PROBLEM DETAILS
Every line between the top of the data below and the line with "that an image is one. *)", both ends included, must be retyped exactly.

ENTRIES SUPPLIED
┌────────

(* ===== verification/FdtDemo.v ===== *)
(** A device tree to run the theorems on, with a check that a blob holds a tree,
    and an image of a tree to run the theorems about the writer on, with a check
    that an image is one. *)
From Stdlib Require Import ZArith Lia.
From stdpp Require Import base list numbers option sets.
From S2P Require Import Prelude EfiBase Fdt FdtSpec FdtTree FdtRw FdtRwSpec FdtWrite FdtImage FdtProps FdtPack.

(** * A check *)

Definition byte_b (x : Z) : bool := (0 <=? x) && (x <? 2 ^ 8).

Definition tok_b (t : tok) : bool :=
  match t with
  | TBegin name => forallb (fun c => byte_b c && negb (c =? 0)) name
  | TProp nameoff value => (0 <=? nameoff) && (nameoff <? 2 ^ 32) && forallb byte_b value
  | _ => true
  end.

Definition name_b (fdt : list Z) (strs : Z -> list Z) (t : tok) : bool :=
  match t with
  | TProp nameoff _ =>
      match word fdt 12 with
      | Some offs =>
          (0 <=? nameoff) && (nameoff <? 2 ^ 31) &&
          forallb (fun c => negb (c =? 0)) (strs nameoff) &&
          bool_decide (buf_read fdt (offs + nameoff) (Z.of_nat (length (strs nameoff)) + 1) =
                       Some (strs nameoff ++ [0]))
      | None => false
      end
  | _ => true
  end.

Definition word_is (fdt : list Z) (p : Z) (f : Z -> bool) : bool :=
  match word fdt p with Some v => f v | None => false end.

Definition tree_check (fdt : list Z) (off : Z) (root : dnode) (strs : Z -> list Z)
    (total version : Z) : bool :=
  let block := enc (tree_toks root) in
  let n := Z.of_nat (length block) in
  forallb byte_b fdt && word_is fdt 4 (Z.eqb total) && (total <=? Z.of_nat (length fdt)) &&
  (total <=? 2 ^ 31 - 4) && word_is fdt 8 (Z.eqb off) && word_is fdt 20 (Z.eqb version) &&
  word_is fdt 36 (Z.eqb n) && (off + n <=? total) && bool_decide (buf_read fdt off n = Some block) &&
  forallb tok_b (tree_toks root) && word_is fdt 0 (Z.eqb FDT_MAGIC) && (16 <=? version) &&
  word_is fdt 24 (fun last => last <=? 17) &&
  word_is fdt 12 (fun offs => word_is fdt 32 (fun size => offs + size <=? total)) &&
  forallb (name_b fdt strs) (flatten root).

Lemma Forall_b {A} (f : A -> bool) (P : A -> Prop) l :
  (forall x, f x = true -> P x) -> forallb f l = true -> Forall P l.
Proof.
  intros Hf. induction l as [|x l IH]; simpl; [done|]. intros [H1 H2]%andb_prop. constructor; auto.
Qed.

Lemma byte_b_ok x : byte_b x = true -> is_u8 x.
Proof. unfold byte_b, is_u8. intros. bools. done. Qed.

Lemma tok_b_ok t : tok_b t = true -> tok_ok t.
Proof.
  destruct t; simpl; try done.
  - apply Forall_b. intros c Hc. apply andb_prop in Hc as [H1 H2]. bools. split; [by apply byte_b_ok|done].
  - intros H. apply andb_prop in H as [H1 H2]. bools. split; [done|]. by apply (Forall_b _ _ _ byte_b_ok).
Qed.

Lemma word_is_ok fdt p f : word_is fdt p f = true -> exists v, word fdt p = Some v /\ f v = true.
Proof. unfold word_is. destruct (word fdt p) as [v|]; [|done]. by exists v. Qed.

Lemma word_is_eq fdt p v : word_is fdt p (Z.eqb v) = true -> word fdt p = Some v.
Proof. intros (x & Hx & ->%Z.eqb_eq)%word_is_ok. done. Qed.

Lemma name_b_ok fdt strs nameoff value :
  name_b fdt strs (TProp nameoff value) = true -> str_at fdt nameoff (strs nameoff).
Proof.
  simpl. destruct (word fdt 12) as [offs|] eqn:E; [|done]. intros H.
  apply andb_prop in H as [H1 H2]. apply andb_prop in H1 as [H1 H3]. bools.
  exists offs. split_and!; [done|lia|lia| |by apply bool_decide_eq_true in H2].
  eapply Forall_b; [|exact H3]. intros c Hc. by apply negb_true_iff, Z.eqb_neq in Hc.
Qed.

Lemma tree_check_ok fdt off root strs total version :
  tree_check fdt off root strs total version = true -> tree_blob fdt off root strs total version.
Proof.
  unfold tree_check. intros H. repeat (apply andb_prop in H as [H ?]).
  split; [eexists; split; [apply enc_encs|split; [split|..]]|..].
  - by apply (Forall_b _ _ _ byte_b_ok).
  - by apply word_is_eq.
  - bools. lia.
  - by apply word_is_eq.
  - by apply word_is_eq.
  - by apply word_is_eq.
  - bools. done.
  - by eapply bool_decide_eq_true.
  - by apply (Forall_b _ _ _ tok_b_ok).
  - by apply word_is_eq.
  - bools. done.
  - match goal with Hw : word_is fdt 24 _ = true |- _ => apply word_is_ok in Hw as (v & Hv & Hle) end.
    exists v. bools. done.
  - match goal with Hw : word_is fdt 12 _ = true |- _ => apply word_is_ok in Hw as (v & Hv & Hz0) end.
    apply word_is_ok in Hz0 as (z & Hz & Hle). exists v, z. bools. done.
  - match goal with Hn : forallb (name_b fdt strs) _ = true |- _ =>
      apply (Forall_b _ (fun t => name_b fdt strs t = true)) in Hn; [|done];
      rewrite Forall_forall in Hn end.
    intros no v Hin. eapply name_b_ok. eauto.
Qed.

(** * The tree *)

Definition demo_strings : list Z :=
  L "reg" ++ [0] ++ L "no-map" ++ [0] ++ L "status" ++ [0] ++ L "#address-cells" ++ [0].
Definition demo_strs (o : Z) : list Z :=
  if o =? 0 then L "reg" else if o =? 4 then L "no-map" else if o =? 11 then L "status"
  else L "#address-cells".
Definition cells (a n : Z) : list Z := be_put 8 a ++ be_put 8 n.

Definition demo_reserved : dnode :=
  DNode (L "reserved-memory") []
    [ DNode (L "hyp@80000000") [(4, []); (0, cells 0x80000000 0x600000)] [];
      DNode (L "adsp@86000000") [(4, []); (0, cells 0x86000000 0x1000000)] [];
      DNode (L "cont@9c000000") [(0, cells 0x9c000000 0x2400000)] [];
      DNode (L "xbl@80600000") [(4, []); (0, cells 0x80600000 0x40000)] [DNode (L "sub") [] []];
      DNode (L "old@90000000") [(4, []); (0, cells 0x90000000 0x100000); (11, L "disabled" ++ [0])] [] ].
Definition demo_root : dnode :=
  DNode [] [(18, be_put 4 2)]
    [ DNode (L "memory@80000000") [(0, cells 0 0)] []; demo_reserved; DNode (L "soc") [] [] ].
Definition demo_fdt : list Z := Eval vm_compute in mk_blob (tree_block demo_root) demo_strings.

Definition demo_total : Z := Eval vm_compute in Z.of_nat (length demo_fdt).

Lemma demo_tree : tree_blob demo_fdt 56 demo_root demo_strs demo_total 17.
Proof. apply tree_check_ok. vm_cast_no_check (eq_refl true). Qed.

(** * A check *)

Definition image_ok_b (i : image) : bool :=
  forallb byte_b (body i) && (0 <=? room i) && (im_total i <=? 2 ^ 31 - 4) &&
  (im_total i <=? im_end i + zlen (im_tail i)) && (40 <=? im_rsvmap i) && (im_rsvmap i + 16 <=? im_off i) &&
  (0 <=? im_last i) && (im_last i <=? 17) && (0 <=? im_cpu i) && (im_cpu i <? 2 ^ 32).

Definition named_b (tab : list Z) (t : tok) : bool :=
  match t with
  | TProp o _ => (0 <=? o) &&
      bool_decide (buf_read tab o (zlen (tab_name tab o) + 1) = Some (tab_name tab o ++ [0]))
  | _ => true
  end.

Definition image_check (i : image) (toks : list tok) : bool :=
  image_ok_b i && bool_decide (im_block i = enc toks) && forallb tok_b toks && forallb (named_b (im_tab i)) toks.

Lemma image_check_ok i toks : image_check i toks = true -> image_of i toks.
Proof.
  unfold image_check, image_ok_b. intros H. repeat (apply andb_prop in H as [H ?]). split.
  - split; try (by apply (Forall_b _ _ _ byte_b_ok)); bools; unfold is_u32; lia.
  - match goal with E : bool_decide (im_block i = _) = true |- _ => apply bool_decide_eq_true in E as -> end.
    apply enc_encs.
  - by apply (Forall_b _ _ _ tok_b_ok).
  - intros o v Hin. match goal with Hb : forallb (named_b _) toks = true |- _ => rename Hb into Hn end.
    rewrite forallb_forall in Hn. apply list_elem_of_In in Hin. specialize (Hn _ Hin). cbn [named_b] in Hn.
    apply andb_prop in Hn as [Ho Hr]. apply bool_decide_eq_true in Hr. bools. split_and!; [done|apply cstr_nonzero|done].
Qed.

(** * A tree *)

Definition wr_tab : list Z :=
  L "reg" ++ [0] ++ L "bootargs" ++ [0] ++ L "#address-cells" ++ [0] ++ L "#size-cells" ++ [0].
Definition wr_memory : dnode := DNode (L "memory") [(0, cells 0 0)] [].
Definition wr_chosen : dnode := DNode (L "chosen") [(4, L "quiet" ++ [0])] [].
Definition wr_soc : dnode := DNode (L "soc") [] [].
Definition wr_root : dnode :=
  DNode [] [(13, be_put 4 2); (28, be_put 4 2)] [wr_memory; wr_chosen; wr_soc].
Definition wr_rsv : list (Z * Z) := [(0x80000000, 0x1000)].

(** The tree with [extra] bytes to write to in an object of 4000 more. *)
Definition wr_image (extra : Z) : image :=
  let block := enc (tree_toks wr_root) in
  mkImage (40 + zlen (rsv_bytes wr_rsv) + zlen block + zlen wr_tab + extra) 40 16 0
    (rsv_bytes wr_rsv) block [] wr_tab (zeros 4000).

Lemma wr_ok : image_of (wr_image 1000) (tree_toks wr_root).
Proof. apply image_check_ok. vm_cast_no_check (eq_refl true). Qed.

Lemma wr_tight : image_of (wr_image 8) (tree_toks wr_root).
Proof. apply image_check_ok. vm_cast_no_check (eq_refl true). Qed.

Lemma wr_reserves extra : reserves (wr_image extra) wr_rsv.
Proof.
  split; [by repeat constructor|]. exists [], []. split; [by rewrite app_nil_r|done].
Qed.

(** The tags before and after the memory node and the chosen node. *)
Definition wr_pre1 : list tok :=
  TBegin [] :: TProp 13 (be_put 4 2) :: TProp 28 (be_put 4 2) :: [].
Definition wr_pre2 : list tok := wr_pre1 ++ flatten wr_memory.
Definition wr_suf2 : list tok := flatten wr_soc ++ [TEndNode; TEnd].
Definition wr_suf1 : list tok := flatten wr_chosen ++ wr_suf2.

Lemma wr_memory_at : tree_toks wr_root = wr_pre1 ++ flatten wr_memory ++ wr_suf1.
Proof. reflexivity. Qed.
Lemma wr_chosen_at : tree_toks wr_root = wr_pre2 ++ flatten wr_chosen ++ wr_suf2.
Proof. reflexivity. Qed.
(** Joining keeps the addresses and leaves gaps. *)
Lemma CombineNoMapRegions_joins comb (s : S) :
  l <> [] -> length comb = Z.to_nat NUM_NOMAP_REGIONS ->
  exists o junk, CombineNoMapRegions (l ++ rest) (Z.of_nat (length l)) comb s =
      (Go (EFI_SUCCESS, o ++ junk, Some (Z.of_nat (length o))), s) /\
    sublist (map StartAddr o) (map StartAddr l) /\ Forall region_ok o /\ StronglySorted apart o /\
    (forall x, reserved o x <-> reserved l x).
Proof.
  intros Hne Hlen. assert (Hex : exists r0 l0, l = r0 :: l0) by (destruct l; eauto; done).
  destruct Hex as (r0 & l0 & El). pose proof Hmax as Hm.
  assert (H0 : l !! 0%nat = Some r0) by by rewrite El.
  assert (Hr0 : region_ok r0) by (rewrite Forall_lookup in Hok; eauto).
  assert (Hll : length l = Datatypes.S (length l0)) by by rewrite El.
  unfold CombineNoMapRegions. unfold NUM_NOMAP_REGIONS in Hm, Hlen.
  erewrite bind_go by (apply (arr_lookup _ 0); rewrite lookup_app_l by lia; exact H0).
  destruct comb as [|c0 comb]; [simpl in Hlen; lia|].
  erewrite bind_go by (apply (arr_set_in _ 0); simpl; lia). cbn [insert list_insert].
  rewrite region_end_ok by done. replace (StartAddr r0 + Size r0 - StartAddr r0) with (Size r0) by lia.
  assert (Hinit : joined 0 (mkCombine (StartAddr r0) 0 (r0 :: comb))).
  { exists [], r0, comb. split_and!; [|done|done|done|done]. split; simpl.
    - lia.
    - by constructor.
    - exists r0. split_and!; [done|lia|lia].
    - repeat constructor.
    - intros x. by rewrite (take_S_r _ _ _ H0).
    - by rewrite (take_S_r _ _ _ H0). }
  assert (Hloop : wp (for_up (Z.to_nat (u32 (Z.of_nat (length l) - 1))) 0
    (mkCombine (StartAddr r0) 0 (r0 :: comb)) (combine_step (l ++ rest)))
    (fun _ _ => False) (fun c s' => s' = s /\ joined (length l0) c) s).
  { rewrite u32_small, Hll by lia.
    replace (Z.to_nat (Z.of_nat (Datatypes.S (length l0)) - 1)) with (length l0) by lia.
    apply (wp_for_up _ _ _ _ _ (fun i c s' => s' = s /\ joined (Z.to_nat i) c)).
    - done.
    - intros i c s' Hi [-> Hj].
      destruct (combine_step_joined (Z.to_nat i) c s) as (c' & Hc & Hj'); [lia|done|].
      rewrite Z2Nat.id in Hc by lia. eapply wp_go; [exact Hc|]. simpl. split; [done|].
      by replace (Z.to_nat (i + 1)) with (Datatypes.S (Z.to_nat i)) by lia.
    - intros c s' [-> Hj]. split; [done|]. by replace (Z.to_nat (0 + Z.of_nat (length l0))) with (length l0) in Hj by lia. }
  unfold wp in Hloop. destruct (for_up _ _ _ _ s) as [[c|r|h] s'] eqn:Ef; [|done..].
  destruct Hloop as [-> (done & cur & junk & Hb & Hregs & Hnum & Hst & Hcl)].
  assert (Hr : r0 = mkRegion (StartAddr r0) (Size r0)) by by destruct r0.
  rewrite u64_small by (unfold region_ok in Hr0; lia). rewrite <- Hr.
  rewrite (bind_go _ _ _ _ _ Ef). exists (done ++ [cur]), junk. destruct Hb as [Hbl Hbo _ Hap Hcov Hsub].
  rewrite Hregs, Hnum, length_app, <- app_assoc. simpl length.
  rewrite take_ge in Hsub, Hcov by lia. split_and!; [|done|done|done|done].
  munfold. rewrite u32_small by lia. do 3 f_equal. f_equal. lia.
Qed.
End Join.

(** * Taking regions out of a partition *)

Lemma apart_by_start o : Forall region_ok o -> StronglySorted apart o -> by_start o.
Proof.
  intros Hok. induction 1 as [|a o Hs IH Ha]; [constructor|].
  apply Forall_cons in Hok as [Hao Hok]. constructor; [by apply IH|].
  eapply Forall_impl; [exact Ha|]. unfold apart, below_start, region_ok in *. intros b. lia.
Qed.

(** A region that starts inside a partition splits it. *)
Definition splits (p : RamPartitionEntry) (r : CarveoutMemRegion) : Prop :=
  Base p < StartAddr r < Base p + AvailableLength p.
#[global] Instance splits_dec p r : Decision (splits p r).
Proof. unfold splits. apply _. Defined.
Definition pieces (rs : list CarveoutMemRegion) (p : RamPartitionEntry) : nat :=
  S (length (filter (splits p) rs)).

Lemma pieces_mono rs p q :
  (forall r, splits q r -> splits p r) -> (pieces rs q <= pieces rs p)%nat.
Proof.
  intros Hpq. unfold pieces. induction rs as [|r rs IH]; [done|]. rewrite !filter_cons.
  repeat case_decide; simpl in *; try lia. exfalso. auto.
Qed.

Lemma pieces_skip rs p r : (pieces rs p <= pieces (r :: rs) p)%nat.
Proof. unfold pieces. rewrite filter_cons. case_decide; simpl; lia. Qed.

(** Regions from [e] on do not meet a partition that ends at [e]. *)
Lemma beyond r rs p x :
  by_start (r :: rs) -> Base p + AvailableLength p <= StartAddr r ->
  in_ram p x -> ~ reserved (r :: rs) x.
Proof.
  intros Hs He Hx (q & Hq & Hin). apply StronglySorted_inv in Hs as [_ Hf].
  unfold in_ram, in_region in *. apply elem_of_cons in Hq as [->|Hq]; [lia|].
  rewrite Forall_forall in Hf. apply Hf in Hq. unfold below_start in Hq. lia.
Qed.

Definition piece_ok (p : RamPartitionEntry) : Prop := ram_ok p /\ 0 < AvailableLength p.

(** Comparisons whose outcome follows from the context. *)
Ltac decide_bools :=
  repeat match goal with
  | |- context [?a >? ?b] => rewrite (Z.gtb_ltb a b)
  | |- context [?a <? ?b] =>
      first [rewrite (proj2 (Z.ltb_lt a b)) by lia | rewrite (proj2 (Z.ltb_ge a b)) by lia]
  | |- context [?a <=? ?b] =>
      first [rewrite (proj2 (Z.leb_le a b)) by lia | rewrite (proj2 (Z.leb_gt a b)) by lia]
  end; cbn [andb].
(* ===== verification/Bootconfig.v ===== *)
(** The boot configuration behind the ramdisk
    ([QcomModulePkg/Library/BootLib/Bootconfig.c]).

    The state is the physical memory, a byte for every address: the loader
    copies to load addresses that are no objects of its own.  An access that
    leaves the 64-bit address space stops the machine. *)
From Stdlib Require Import ZArith Lia.
From stdpp Require Import base list numbers option.
From S2P Require Import Prelude EfiBase.

(** * Memory *)

Definition memory : Type := Z -> Z.

Definition mem_read (m : memory) (a n : Z) : list Z := map (fun i => m (a + i)) (seqZ 0 n).

Definition mem_write (m : memory) (a : Z) (d : list Z) : memory :=
  fun x => if (a <=? x) && (x <? a + Z.of_nat (length d)) then nth (Z.to_nat (x - a)) d 0 else m x.

Definition in_space (a n : Z) : bool := (0 <=? a) && (a + n <=? 2 ^ 64).

Definition load {R} (a n : Z) : M memory R (list Z) :=
  if in_space a n then m ← get; mret (mem_read m a n) else stop OutOfBounds.
Definition store {R} (a : Z) (d : list Z) : M memory R unit :=
  if in_space a (Z.of_nat (length d)) then modify (fun m => mem_write m a d) else stop OutOfBounds.

(** [gBS->CopyMem (Destination, Source, Length)] between two addresses; the
    source is read as it was before. *)
Definition CopyMem {R} (Destination Source Length : Z) : M memory R unit :=
  d ← load Source Length; store Destination d.

(** * The trailer *)

Definition V4_BOOTCONFIG_MAGIC_SIZE : Z := 12.
Definition V4_BOOTCONFIG_SIZE_SIZE : Z := 4.
Definition V4_BOOTCONFIG_CHECKSUM_SIZE : Z := 4.
Definition V4_BOOTCONFIG_TRAILER : Z :=
  V4_BOOTCONFIG_MAGIC_SIZE + V4_BOOTCONFIG_SIZE_SIZE + V4_BOOTCONFIG_CHECKSUM_SIZE.
Definition Magic : list Z := L "#BOOTCONFIG" ++ [10].

(** [ALIGN (v, a)] on 64-bit addresses. *)
Definition ALIGN (v a : Z) : Z := u64 (Z.lor (u64 (v - 1)) (a - 1) + 1).

Section Bootconfig.
Context {R : Type}.

Definition IsTrailerPresent (BootconfigEndAddr : Z) : M memory R bool :=
  TrailMagicBuffer ← load (u64 (BootconfigEndAddr - V4_BOOTCONFIG_MAGIC_SIZE)) V4_BOOTCONFIG_MAGIC_SIZE;
  mret (AsciiStrnCmp (TrailMagicBuffer ++ [0]) Magic V4_BOOTCONFIG_MAGIC_SIZE =? 0).

Definition Checksum (Buffer : list Z) : Z := fold_left (fun Sum b => u32 (Sum + b)) Buffer 0.

(** Returns the address behind the trailer, 0 on an error. *)
Definition AddBootConfigTrailer (BootconfigStartAddr BootconfigSize : Z) : M memory R Z :=
  if BootconfigStartAddr =? 0 then mret 0
  else if BootconfigSize =? 0 then mret 0
  else
    let End := ALIGN (u64 (BootconfigStartAddr + BootconfigSize)) 4 in
    let BootconfigSize := u32 (End - BootconfigStartAddr) in
    t ← IsTrailerPresent End;
    if (t : bool) then mret 0
    else
      store End (le_put 4 BootconfigSize);;
      d ← load BootconfigStartAddr BootconfigSize;
      store (u64 (End + V4_BOOTCONFIG_SIZE_SIZE)) (le_put 4 (Checksum d));;
      store (u64 (End + V4_BOOTCONFIG_SIZE_SIZE + V4_BOOTCONFIG_CHECKSUM_SIZE)) Magic;;
      mret (u64 (End + V4_BOOTCONFIG_MAGIC_SIZE + V4_BOOTCONFIG_SIZE_SIZE + V4_BOOTCONFIG_CHECKSUM_SIZE)).

(** [Params] is the object the pointer names, [None] for [NULL]. *)
Definition AddBootconfigParameters (Params : option (list Z)) (ParamSize BootconfigStartAddr BootconfigSize : Z) :
    M memory R Z :=
  if ParamSize =? 0 then mret 0
  else match Params with
  | None => mret 0
  | Some Params =>
      if BootconfigStartAddr =? 0 then mret 0
      else
        let End := u64 (BootconfigStartAddr + BootconfigSize) in
        t ← IsTrailerPresent End;
        let End := if (t : bool) then u64 (End - V4_BOOTCONFIG_TRAILER) else End in
        let CopiedBytes := if (t : bool) then 0 - V4_BOOTCONFIG_TRAILER else 0 in
        p ← need OutOfBounds (buf_read Params 0 ParamSize);
        store End p;;
        let CopiedBytes := s32 (CopiedBytes + ParamSize) in
        AddBootConfigTrailer BootconfigStartAddr (u32 (BootconfigSize + CopiedBytes))
  end.
End Bootconfig.
(** ** The boot configuration behind it *)

(** The last twelve bytes are not the magic of a trailer. *)
Definition no_magic_tail (d : list Z) : Prop := (12 <= length d)%nat /\ drop (length d - 12) d <> Magic.

Lemma tail_read m0 m1 a d :
  with_at m0 m1 a d -> no_magic_tail d -> mem_read m1 (a + Z.of_nat (length d) - 12) 12 <> Magic.
Proof.
  intros Hw [Hl Hd]. apply with_at_read in Hw.
  replace (Z.of_nat (length d)) with (Z.of_nat (length d - 12) + 12) in Hw by lia.
  rewrite mem_read_app in Hw by lia.
  replace (a + Z.of_nat (length d) - 12) with (a + Z.of_nat (length d - 12)) by lia.
  rewrite <- Hw in Hd at 2. rewrite drop_app_ge in Hd by (rewrite length_mem_read; lia).
  by rewrite length_mem_read, Nat2Z.id, Nat.sub_diag, drop_0 in Hd.
Qed.

(** Bytes that are there already may be counted in. *)
Lemma with_at_grow m0 m1 a d n :
  with_at m0 m1 a d -> with_at m0 m1 a (d ++ mem_read m0 (a + Z.of_nat (length d)) n).
Proof.
  intros Hw x. rewrite <- mem_write_app, Hw.
  rewrite (mem_read_ext m0 (mem_write m0 a d)); [by rewrite mem_write_read|].
  intros y Hy. symmetry. apply mem_write_out. lia.
Qed.

Definition config_piece : Z * Z :=
  (VendorImageBuffer g + bp_PageSize z + LOCAL_ROUND_TO_PAGE (bp_VendorRamdiskSize z) (bp_PageSize z) +
     LOCAL_ROUND_TO_PAGE (bp_DtSize z) (bp_PageSize z) +
     LOCAL_ROUND_TO_PAGE (VendorRamdiskTableSize z) (bp_PageSize z), VendorBootconfigSize z).

Section Config.
Context (e : Z) (params : list Z).
Context (Hpieces : pieces_ok e) (Hconfig : piece_ok e config_piece).
Context (Hparams : FinalBootConfig b = Some params /\ FinalBootConfigLen b = Z.of_nat (length params) /\ params <> []).
(** The ramdisk, the static and the dynamic configuration, and the bytes up to
    a multiple of four. *)
Definition front : list Z := whole_ramdisk ++ piece config_piece.
Definition behind : Z := Rd + Z.of_nat (length (front ++ params)).
Definition pad : list Z := mem_read m behind (aligned behind - behind).
Definition config : list Z := piece config_piece ++ params ++ pad.
Definition End_ : Z := Rd + Z.of_nat (length whole_ramdisk) + Z.of_nat (length config) + 20.
Context (Hend : End_ + 4 <= e) (Hsmall : Z.of_nat (length (front ++ params)) < 2 ^ 31 - 64).
Context (Hmagic : no_magic_tail front) (Hmagic2 : no_magic_tail (front ++ params ++ pad)).

Definition Start : Z := Rd + Z.of_nat (length whole_ramdisk).

Lemma config_lengths :
  0 <= config_piece.2 /\ Z.of_nat (length front) = Z.of_nat (length whole_ramdisk) + config_piece.2 /\
  behind = Start + config_piece.2 + Z.of_nat (length params) /\ behind <= aligned behind < behind + 4 /\
  Z.of_nat (length config) = config_piece.2 + Z.of_nat (length params) + (aligned behind - behind) /\
  End_ = aligned behind + 20.
Proof.
  pose proof (length_piece _ _ Hconfig) as Lc. pose proof (aligned_bounds behind) as [Hab _].
  assert (Hbeh : behind = Start + config_piece.2 + Z.of_nat (length params))
    by (unfold behind, Start, front; rewrite !length_app; lia).
  assert (Lcfg : Z.of_nat (length config) = config_piece.2 + Z.of_nat (length params) + (aligned behind - behind)).
  { unfold config, pad. rewrite !length_app, length_mem_read. lia. }
  split_and!; [apply Hconfig|unfold front; rewrite length_app; lia|done|lia|lia|done|].
  unfold End_. unfold Start in *. lia.
Qed.

(** The static configuration is copied. *)
Lemma static_copied m1 :
  with_at m m1 Rd whole_ramdisk ->
  exists m2, CopyMem (R := R) Start config_piece.1 config_piece.2 m1 = (Go tt, m2) /\
    with_at m m2 Rd front /\ config_at m2 Start config_piece.2 (piece config_piece).
Proof.
  intros W1. pose proof (po_start _ Hpieces) as Hs. pose proof (po_end _ Hpieces) as He.
  destruct config_lengths as (_ & Lf & Hb & Hab & Lc & HE). destruct Hconfig as (Hc1 & Hc2 & Hc3 & Hc4).
  destruct (copy_next (R := R) m m1 Rd whole_ramdisk Start config_piece.1 config_piece.2) as (m2 & H2 & W2);
    [done|done|lia..|unfold apart_from in *; lia|]. fold (piece config_piece) in W2. fold front in W2.
  exists m2. split_and!; [done|done|]. unfold config_at. rewrite bool_decide_false.
  - pose proof (with_at_read _ _ _ _ W2) as Hr. rewrite Lf, mem_read_app in Hr by lia.
    apply app_inj_1 in Hr as [_ Hr]; [done|]. by rewrite length_mem_read, Nat2Z.id.
  - replace (Start + config_piece.2 - 12) with (Rd + Z.of_nat (length front) - 12) by (unfold Start; lia).
    by eapply tail_read.
Qed.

└────────

WRITTEN RESPONSE
(* ===== verification/FdtDemo.v ===== *)
(** A device tree to run the theorems on, with a check that a blob holds a tree,
    and an image of a tree to run the theorems about the writer on, with a check
    that an image is one. *)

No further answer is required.